[Stored items]

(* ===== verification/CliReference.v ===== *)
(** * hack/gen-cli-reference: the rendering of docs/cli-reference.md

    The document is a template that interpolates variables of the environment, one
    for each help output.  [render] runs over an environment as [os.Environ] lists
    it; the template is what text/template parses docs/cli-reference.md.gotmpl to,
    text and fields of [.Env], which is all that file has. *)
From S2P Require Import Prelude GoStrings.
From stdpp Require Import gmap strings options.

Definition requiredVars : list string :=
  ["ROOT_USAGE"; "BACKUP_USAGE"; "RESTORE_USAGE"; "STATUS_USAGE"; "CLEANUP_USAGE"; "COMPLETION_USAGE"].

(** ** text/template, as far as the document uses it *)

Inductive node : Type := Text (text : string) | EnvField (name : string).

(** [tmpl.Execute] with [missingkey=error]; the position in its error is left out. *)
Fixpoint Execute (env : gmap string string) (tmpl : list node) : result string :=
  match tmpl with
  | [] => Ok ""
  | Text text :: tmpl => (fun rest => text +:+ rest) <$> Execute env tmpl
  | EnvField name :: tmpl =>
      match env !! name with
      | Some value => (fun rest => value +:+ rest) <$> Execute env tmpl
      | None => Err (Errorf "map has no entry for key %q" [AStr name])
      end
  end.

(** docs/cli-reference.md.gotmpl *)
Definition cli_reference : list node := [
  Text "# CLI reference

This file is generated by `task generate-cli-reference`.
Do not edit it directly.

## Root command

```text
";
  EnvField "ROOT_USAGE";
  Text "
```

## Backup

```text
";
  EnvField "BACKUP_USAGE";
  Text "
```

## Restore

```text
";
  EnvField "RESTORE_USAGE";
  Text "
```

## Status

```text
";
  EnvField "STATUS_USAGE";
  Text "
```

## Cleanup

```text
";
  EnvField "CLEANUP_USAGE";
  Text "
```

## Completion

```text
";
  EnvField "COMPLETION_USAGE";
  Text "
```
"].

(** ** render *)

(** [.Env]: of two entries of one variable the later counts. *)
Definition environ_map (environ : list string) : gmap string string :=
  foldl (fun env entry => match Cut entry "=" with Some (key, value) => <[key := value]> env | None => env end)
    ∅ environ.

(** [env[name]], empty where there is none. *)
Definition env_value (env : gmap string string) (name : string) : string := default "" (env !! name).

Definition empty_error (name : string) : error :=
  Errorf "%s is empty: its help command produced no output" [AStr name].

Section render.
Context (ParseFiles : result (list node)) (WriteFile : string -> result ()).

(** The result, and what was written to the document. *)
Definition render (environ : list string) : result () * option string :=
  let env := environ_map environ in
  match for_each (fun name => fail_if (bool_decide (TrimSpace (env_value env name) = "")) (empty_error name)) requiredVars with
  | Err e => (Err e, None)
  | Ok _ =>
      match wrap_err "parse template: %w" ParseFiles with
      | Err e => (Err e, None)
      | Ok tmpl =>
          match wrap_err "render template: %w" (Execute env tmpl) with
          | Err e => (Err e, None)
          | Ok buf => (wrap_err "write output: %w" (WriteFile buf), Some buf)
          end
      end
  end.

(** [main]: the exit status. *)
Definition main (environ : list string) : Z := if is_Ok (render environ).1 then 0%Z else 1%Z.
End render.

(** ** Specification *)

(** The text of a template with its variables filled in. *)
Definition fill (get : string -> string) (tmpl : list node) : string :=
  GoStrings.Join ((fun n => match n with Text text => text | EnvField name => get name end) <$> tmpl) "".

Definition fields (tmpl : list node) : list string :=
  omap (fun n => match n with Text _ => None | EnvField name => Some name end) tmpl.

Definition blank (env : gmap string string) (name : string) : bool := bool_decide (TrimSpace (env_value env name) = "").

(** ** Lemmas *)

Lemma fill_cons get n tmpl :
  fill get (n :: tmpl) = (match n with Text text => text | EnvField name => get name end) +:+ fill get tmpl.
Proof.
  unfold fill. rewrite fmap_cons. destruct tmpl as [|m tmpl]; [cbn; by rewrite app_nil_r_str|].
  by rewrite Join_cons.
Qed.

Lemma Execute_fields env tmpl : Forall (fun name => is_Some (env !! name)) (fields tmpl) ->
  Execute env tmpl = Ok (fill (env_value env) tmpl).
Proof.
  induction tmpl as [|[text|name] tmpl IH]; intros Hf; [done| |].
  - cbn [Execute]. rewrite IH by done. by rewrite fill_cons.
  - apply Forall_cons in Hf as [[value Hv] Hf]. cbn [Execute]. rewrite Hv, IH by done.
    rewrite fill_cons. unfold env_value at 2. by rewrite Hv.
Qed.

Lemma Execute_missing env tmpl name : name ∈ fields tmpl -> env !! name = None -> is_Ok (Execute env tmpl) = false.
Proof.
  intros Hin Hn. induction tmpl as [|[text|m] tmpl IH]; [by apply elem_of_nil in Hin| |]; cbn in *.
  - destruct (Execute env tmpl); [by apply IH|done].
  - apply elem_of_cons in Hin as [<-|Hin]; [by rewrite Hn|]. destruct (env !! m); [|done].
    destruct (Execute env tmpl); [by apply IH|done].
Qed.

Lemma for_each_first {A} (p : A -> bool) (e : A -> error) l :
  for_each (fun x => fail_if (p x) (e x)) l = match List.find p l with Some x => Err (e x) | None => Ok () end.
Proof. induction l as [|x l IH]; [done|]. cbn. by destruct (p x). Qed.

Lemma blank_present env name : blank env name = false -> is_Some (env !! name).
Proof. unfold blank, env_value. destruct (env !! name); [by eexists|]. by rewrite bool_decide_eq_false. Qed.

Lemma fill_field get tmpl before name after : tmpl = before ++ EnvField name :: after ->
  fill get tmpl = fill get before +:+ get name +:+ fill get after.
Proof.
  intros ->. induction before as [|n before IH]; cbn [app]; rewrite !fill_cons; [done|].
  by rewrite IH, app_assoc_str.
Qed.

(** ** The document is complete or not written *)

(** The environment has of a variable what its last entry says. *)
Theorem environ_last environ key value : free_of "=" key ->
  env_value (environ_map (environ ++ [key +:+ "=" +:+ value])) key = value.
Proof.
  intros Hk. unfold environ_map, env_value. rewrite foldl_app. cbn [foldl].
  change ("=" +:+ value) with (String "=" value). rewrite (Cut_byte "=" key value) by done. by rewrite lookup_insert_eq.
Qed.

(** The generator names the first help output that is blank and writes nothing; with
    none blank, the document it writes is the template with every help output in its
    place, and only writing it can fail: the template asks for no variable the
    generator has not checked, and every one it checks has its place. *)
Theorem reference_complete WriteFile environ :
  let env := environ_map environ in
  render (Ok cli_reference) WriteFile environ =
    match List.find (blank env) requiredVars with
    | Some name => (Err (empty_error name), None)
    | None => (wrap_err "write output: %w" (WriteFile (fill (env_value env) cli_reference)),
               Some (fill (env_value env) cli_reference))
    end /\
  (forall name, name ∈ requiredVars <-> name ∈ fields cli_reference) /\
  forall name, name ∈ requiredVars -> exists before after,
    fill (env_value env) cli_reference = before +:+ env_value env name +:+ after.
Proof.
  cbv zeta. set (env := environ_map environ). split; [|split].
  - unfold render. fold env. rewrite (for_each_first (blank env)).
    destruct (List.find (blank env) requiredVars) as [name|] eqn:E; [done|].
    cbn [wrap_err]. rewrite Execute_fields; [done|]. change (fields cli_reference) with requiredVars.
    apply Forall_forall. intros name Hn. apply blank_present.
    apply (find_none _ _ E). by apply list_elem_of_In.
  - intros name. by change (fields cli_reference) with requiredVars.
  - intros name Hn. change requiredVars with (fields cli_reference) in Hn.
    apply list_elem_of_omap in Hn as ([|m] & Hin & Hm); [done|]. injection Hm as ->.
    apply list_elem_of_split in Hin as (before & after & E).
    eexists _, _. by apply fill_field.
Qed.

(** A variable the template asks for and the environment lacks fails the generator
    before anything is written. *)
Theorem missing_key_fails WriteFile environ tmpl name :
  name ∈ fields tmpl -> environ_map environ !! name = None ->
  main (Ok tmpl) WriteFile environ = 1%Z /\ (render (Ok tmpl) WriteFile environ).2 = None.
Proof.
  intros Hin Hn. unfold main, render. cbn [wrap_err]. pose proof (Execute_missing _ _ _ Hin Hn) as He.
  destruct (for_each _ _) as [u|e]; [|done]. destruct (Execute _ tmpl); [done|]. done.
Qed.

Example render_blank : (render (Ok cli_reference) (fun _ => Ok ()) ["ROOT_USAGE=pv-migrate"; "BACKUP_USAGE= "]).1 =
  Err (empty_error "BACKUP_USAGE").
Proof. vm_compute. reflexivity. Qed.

* What you will do: After locating the line with "match tmpl with" above, return that line and every later line through the one with "## Root command", word for word and with nothing else.

* Expected answer:
  match tmpl with
  | [] => Ok ""
  | Text text :: tmpl => (fun rest => text +:+ rest) <$> Execute env tmpl
  | EnvField name :: tmpl =>
      match env !! name with
      | Some value => (fun rest => value +:+ rest) <$> Execute env tmpl
      | None => Err (Errorf "map has no entry for key %q" [AStr name])
      end
  end.

(** docs/cli-reference.md.gotmpl *)
Definition cli_reference : list node := [
  Text "# CLI reference

This file is generated by `task generate-cli-reference`.
Do not edit it directly.

## Root command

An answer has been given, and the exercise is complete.